Whether it’s an end-of-day practice to decompress and reset after work, or a positive way to start your day, even a five-minute relaxation practice that you do routinely may be helpful for stress reduction and improving mindset.

Take the time you need between each of the following steps:

Put whatever is in your hands down (especially a cell phone!).


If you’re sitting, rest your hands in your lap.


Close your eyes or softly gaze at a single point ahead of you.


Bring your full attention to your physical form, and notice the sensations in your body.


Allow your body to feel exactly as it does in this moment.


Notice and feel the sensation of your feet connecting to the ground.


Notice your body being supported by the chair if you’re sitting.


Invite your body to soften and release down to the earth beneath you.


Let gravity support your weight.


Notice your breath, and invite your belly to soften.


Receive your next breath, allowing your belly to round and fill.


Exhale fully, allowing the navel to retract back towards your spine.


Continue to observe as you receive each breath fully and then release it completely.


Find yourself here — embodied, supported and present in each moment, as it comes and goes, with the breath.

This sample meditation has been published with permission from the original author, Tanya Porter.

Note: The above guidelines should be considered as a general recommendation only.

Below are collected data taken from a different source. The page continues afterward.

(* ===== verification/Refcount.v ===== *)
(** * BoringSSL: reference counts (crypto/refcount.c)

    The two functions are loops around an atomic load and a weak compare-and-swap.
    A thread in one of them is at the load, in the loop with its variable
    [expected], or has returned; the steps of several threads on one counter
    interleave in any order, and a compare-and-swap may fail for no reason.  What a
    thread does between two accesses to the counter is local, so it is part of one
    step.  [refcount_inc] and [refcount_dec] are what a function does on its own. *)
From Stdlib Require Import ZArith Lia.
From stdpp Require Import prelude list numbers relations.
From S2P Require Import Prelude CMem.
Local Open Scope Z_scope.

Definition CRYPTO_REFCOUNT_MAX : Z := 2 ^ 32 - 1.

(** [CRYPTO_atomic_compare_exchange_weak_u32]: its result, [*val] and [*expected]. *)
Definition compare_exchange_weak (spurious : bool) (val expected desired : Z) : bool * Z * Z :=
  if spurious || negb (val =? expected) then (false, val, val) else (true, desired, expected).

Inductive rc_op := RcInc | RcDec.
Inductive rc_pc :=
| RcStart
| RcExpects (expected : Z)
| RcDone (ret : bool)
| RcAborted.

Prior to beginning any new wellness practice or regimen, it’s important to consult with your doctor or health professional.

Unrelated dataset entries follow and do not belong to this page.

(* ===== verification/PbConcrete.v ===== *)
(** * nanopb: a concrete environment

    What the theorems take as parameters, instantiated: an allocator that hands
    out the first address above everything in use, descriptor tables in the form
    the generator of Firestore's protos writes them, and no user callbacks but an
    output callback that reads what it is given.
    Witnesses evaluate the library here. *)
From Stdlib Require Import ZArith Lia.
From stdpp Require Import prelude strings gmap list numbers.
From S2P Require Import Prelude CMem PbCommon PbStream.
Local Open Scope Z_scope.

(** One above the highest key of [m], and [base] at least. *)
Definition key_top {A} (base : Z) (m : gmap Z A) : Z :=
  map_fold (fun a _ top => Z.max (a + 1) top) base m.

Lemma key_top_above {A} base (m : gmap Z A) a : a >= key_top base m -> m !! a = None.
Proof.
  unfold key_top. revert a.
  apply (map_fold_weak_ind (fun top (m : gmap Z A) => forall a, a >= top -> m !! a = None)).
  - intros a _. apply lookup_empty.
  - intros i x m' top Hi IH a Ha. rewrite lookup_insert_ne by lia. apply IH. lia.
Qed.

Lemma key_top_base {A} base (m : gmap Z A) : base <= key_top base m.
Proof.
  unfold key_top. apply (map_fold_weak_ind (fun top (m : gmap Z A) => base <= top)); [lia|].
  intros. lia.
Qed.

Definition bump_choose (w : world) (size : Z) : option Z :=
  let a := key_top (key_top 4096 (w_mem w)) (w_blocks w) in
  if a + size <=? 2 ^ 64 then Some a else None.

#[export] Program Instance bump_allocator : Allocator := {| choose := bump_choose |}.
Next Obligation.
  intros w size a. unfold bump_choose. set (t := key_top _ (w_blocks w)).
  destruct (Z.leb_spec (t + size) (2 ^ 64)); [|done]. intros [= <-].
  pose proof (key_top_base 4096 (w_mem w)).
  pose proof (key_top_base (key_top 4096 (w_mem w)) (w_blocks w)) as Ht. fold t in Ht.
  split; [lia|]. split; [lia|]. split.
  - intros i Hi. apply (key_top_above 4096). lia.
  - apply (key_top_above (key_top 4096 (w_mem w))). fold t. lia.
Qed.

(** ** Descriptor tables (PB_FIELD expanded for the offsets of the structures) *)

(** google.protobuf.Timestamp: int64 seconds at 0, int32 nanos at 8. *)
Definition Timestamp_fields : list pb_field :=
  [PbField 1 0x11 0 0 8 0 0; PbField 2 0x11 0 0 4 0 0; PB_LAST_FIELD].

(** A message with a required uint32, a has-flag and an optional Timestamp, and a
    repeated uint32 of at most four items with its count. *)
Definition Sample_fields : list pb_field :=
  [PbField 1 0x02 0 0 4 0 0;
   PbField 2 0x18 4 (-4) 16 0 100;
   PbField 5 0x22 4 (-4) 4 4 0;
   PB_LAST_FIELD].

(** A message without fields. *)
Definition Empty_fields : list pb_field := [PB_LAST_FIELD].

Definition sample_tables (a : Z) : option (list pb_field) :=
  if a =? 100 then Some Timestamp_fields
  else if a =? 200 then Some Sample_fields
  else if a =? 300 then Some Empty_fields
  else None.

(** A callback of an output stream that reads what it is given. *)
Definition scan (buf : wsrc) (count : Z) : M ostream (option unit) :=
  match buf with
  | WNull => if 0 <? count then ub else return_true
  | WLocal bs => if Z.of_nat (length bs) <? count then ub else return_true
  | WMem a => load_bytes a count ;; return_true
  end.

#[export] Instance sample_env : PbEnv := {|
  user_read _ _ _ := ub;
  user_write _ := scan;
  cb_decode _ _ _ := ub;
  cb_encode _ _ _ := ub;
  ext_decode _ _ _ _ := ub;
  ext_encode _ _ := ub;
  fields_at := sample_tables;
  ext_type_at _ := None
|}.

(** ** Worlds *)

(** Memory with the given bytes at [a] and [n] indeterminate ones at [b]. *)
Definition world_of (a : Z) (bs : bytes) (b : Z) (n : nat) : world :=
  World (alloc_range (alloc_range empty b (replicate n None)) a (map Some bs)) empty.

Lemma world_of_accessible a bs b n :
  accessible (w_mem (world_of a bs b n)) b (Z.of_nat n).
Proof.
  intros i Hi. unfold world_of. cbn. rewrite !alloc_range_lookup, length_replicate.
  case_decide as D1.
  - rewrite length_map in D1. apply lookup_lt_is_Some_2. rewrite length_map. lia.
  - rewrite decide_True by lia. apply lookup_lt_is_Some_2. rewrite length_replicate. lia.
Qed.

Lemma world_of_load a bs b n : load (w_mem (world_of a bs b n)) a (length bs) = Some bs.
Proof.
  apply lookup_load. intros i x Hi. unfold world_of. cbn.
  pose proof (lookup_lt_Some _ _ _ Hi) as Hl.
  rewrite alloc_range_lookup, decide_True by (rewrite length_map; lia).
  replace (Z.to_nat (a + Z.of_nat i - a)) with i by lia.
  apply list_lookup_fmap_Some. by exists x.
Qed.

Lemma world_of_ok a bs b n : bytes_ok bs -> mem_ok (w_mem (world_of a bs b n)).
Proof.
  intros Hb x c. unfold world_of. cbn. rewrite !alloc_range_lookup, length_replicate, lookup_empty.
  case_decide; [|case_decide; [|done]].
  - intros Hx. apply list_lookup_fmap_Some in Hx as (y & [= ->] & Hy).
    by eapply Forall_lookup_1 in Hb.
  - intros Hx. apply lookup_replicate in Hx as [Hx _]. done.
Qed.

(** What [world_of] holds without the indeterminate part. *)
Lemma world_of_part a bs b n x c :
  w_mem (world_of a bs b 0) !! x = Some c ->
  w_mem (world_of a bs b n) !! x = Some c /\ a <= x < a + Z.of_nat (length bs).
Proof.
  unfold world_of. cbn. rewrite !alloc_range_lookup, length_replicate, lookup_empty, length_map.
  destruct (decide (a <= x < _)); [done|]. destruct (decide (b <= x < b + Z.of_nat 0)); [lia|done].
Qed.
(* ===== verification/PbScalar.v ===== *)
(** * nanopb: scalars on the wire

    Varints, zig-zag integers, fixed-width integers, tags and length-prefixed
    strings: the "helper functions" of pb_encode.c and pb_decode.c. *)
From Stdlib Require Import ZArith Lia.
From stdpp Require Import prelude strings gmap list numbers.
From S2P Require Import Prelude CMem PbCommon PbStream.
Local Open Scope Z_scope.
Local Open Scope c_scope.

Section scalar.
Context `{PbEnv}.

(** ** Encoding (pb_encode.c) *)

(** [while (value) { buffer[i] = ...; value >>= 7; i++; }] on [buffer[10]]:
    [buffer] is the part written so far, so its length is [i]. *)
Fixpoint varint_loop (fuel : nat) (value : Z) (buffer : bytes) : res bytes :=
  if value =? 0 then Ret buffer
  else
    match fuel with
    | O => OutOfFuel
    | S k =>
        if 10 <=? Z.of_nat (length buffer) then UB
        else varint_loop k (Z.shiftr value 7)
                         (buffer ++ [Z.lor (Z.land value 0x7F) 0x80])
    end.

Definition pb_encode_varint (value : Z) : M ostream (option unit) :=
  if value <=? 0x7F then pb_write (WLocal [u8 value]) 1
  else
    buffer <- of_res (varint_loop 11 value []) ;;
    let i := length buffer in
    let buffer := alter (fun b => Z.land b 0x7F) (i - 1)%nat buffer in
    pb_write (WLocal buffer) (Z.of_nat i).

(** [zigzag] is the value of [zigzagged]. *)
Definition zigzag (value : Z) : Z :=
  if value <? 0 then u64 (Z.lnot (u64 (Z.shiftl (u64 value) 1)))
  else u64 (Z.shiftl (u64 value) 1).

Definition pb_encode_svarint (value : Z) : M ostream (option unit) :=
  pb_encode_varint (zigzag value).

Definition pb_encode_fixed32 (value : Z) : M ostream (option unit) :=
  val <- load_u 4 value ;;
  pb_write (WLocal [u8 (Z.land val 0xFF);
                    u8 (Z.land (Z.shiftr val 8) 0xFF);
                    u8 (Z.land (Z.shiftr val 16) 0xFF);
                    u8 (Z.land (Z.shiftr val 24) 0xFF)]) 4.

Definition pb_encode_fixed64 (value : Z) : M ostream (option unit) :=
  val <- load_u 8 value ;;
  pb_write (WLocal [u8 (Z.land val 0xFF);
                    u8 (Z.land (Z.shiftr val 8) 0xFF);
                    u8 (Z.land (Z.shiftr val 16) 0xFF);
                    u8 (Z.land (Z.shiftr val 24) 0xFF);
                    u8 (Z.land (Z.shiftr val 32) 0xFF);
                    u8 (Z.land (Z.shiftr val 40) 0xFF);
                    u8 (Z.land (Z.shiftr val 48) 0xFF);
                    u8 (Z.land (Z.shiftr val 56) 0xFF)]) 8.

Definition pb_encode_tag (wiretype field_number : Z) : M ostream (option unit) :=
  let tag := Z.lor (u64 (Z.shiftl field_number 3)) wiretype in
  pb_encode_varint tag.

Definition pb_encode_tag_for_field (field : pb_field) : M ostream (option unit) :=
  let t := PB_LTYPE (type field) in
  if (t =? PB_LTYPE_BOOL) || (t =? PB_LTYPE_VARINT) ||
     (t =? PB_LTYPE_UVARINT) || (t =? PB_LTYPE_SVARINT)
  then pb_encode_tag PB_WT_VARINT (tag field)
  else if t =? PB_LTYPE_FIXED32 then pb_encode_tag PB_WT_32BIT (tag field)
  else if t =? PB_LTYPE_FIXED64 then pb_encode_tag PB_WT_64BIT (tag field)
  else if (t =? PB_LTYPE_BYTES) || (t =? PB_LTYPE_STRING) ||
          (t =? PB_LTYPE_SUBMESSAGE) || (t =? PB_LTYPE_FIXED_LENGTH_BYTES)
  then pb_encode_tag PB_WT_STRING (tag field)
  else PB_RETURN_ERROR "invalid field type".

Definition pb_encode_string (buffer : wsrc) (size : Z) : M ostream (option unit) :=
  must pb_encode_varint (u64 size) ;;
  pb_write buffer size.

(** ** Decoding (pb_decode.c) *)

(** The [do ... while (byte & 0x80)] loop of the multi-byte case: the result,
    [bitpos] and the last byte. *)
Fixpoint varint32_loop (fuel : nat) (bitpos result : Z) :
    M istream (option (Z * Z * Z)) :=
  match fuel with
  | O => out_of_fuel
  | S k =>
      byte <-? pb_readbyte ;;
      let next := fun result =>
        let bitpos := u8 (bitpos + 7) in
        if Z.land byte 0x80 =? 0 then ret (Some (result, bitpos, byte))
        else varint32_loop k bitpos result in
      if 32 <=? bitpos then
        let sign_extension := if bitpos <? 63 then 0xFF else 0x01 in
        if negb (Z.land byte 0x7F =? 0) &&
           ((Z.shiftr result 31 =? 0) || negb (byte =? sign_extension))
        then PB_RETURN_ERROR "varint overflow"
        else next result
      else next (Z.lor result (u32 (Z.shiftl (Z.land byte 0x7F) bitpos)))
  end.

  1. “What Is Wellness?” Global Wellness Institute website. Accessed March 2021.
  2. Katherine R. Arlinghaus and Craig A. Johnston. “The Importance of Creating Habits and Routine.” National Library of Medicine. Dec. 29, 2018. Accessed March 2021.
  3. “The Health Benefits of Yoga.” The Wellness Institute website. Accessed March 2021.
  4. Marlynn Wei, MD, JD. “7 Ways Yoga Helps Children and Teens.” Psychology Today. May 22, 2015. Accessed March 2021.
  5. Alex Hutchinson. “The Benefits of ‘Green Exercise’ Go Far Beyond Physical Fitness.” The Globe and Mail. February 22, 2021.
  6. Mathew P. White et al. “Spending at Least 120 Minutes a Week in Nature Is Associated with Good Health and Wellbeing.” US Library of Medicine. June 13, 2019. Accessed March 2021.
  7. PaRx website. Accessed March 2021. PaRx is Canada’s first national, evidence-based nature prescription program.
  8. Mathew P. White et al. “Spending at Least 120 Minutes a Week in Nature Is Associated with Good Health and Wellbeing.” US Library of Medicine. June 13, 2019. Accessed March 2021.

Note: The content of this article is intended for general information purposes only. As individual needs differ, it is crucial to discuss your personal situation and health with a qualified healthcare practitioner.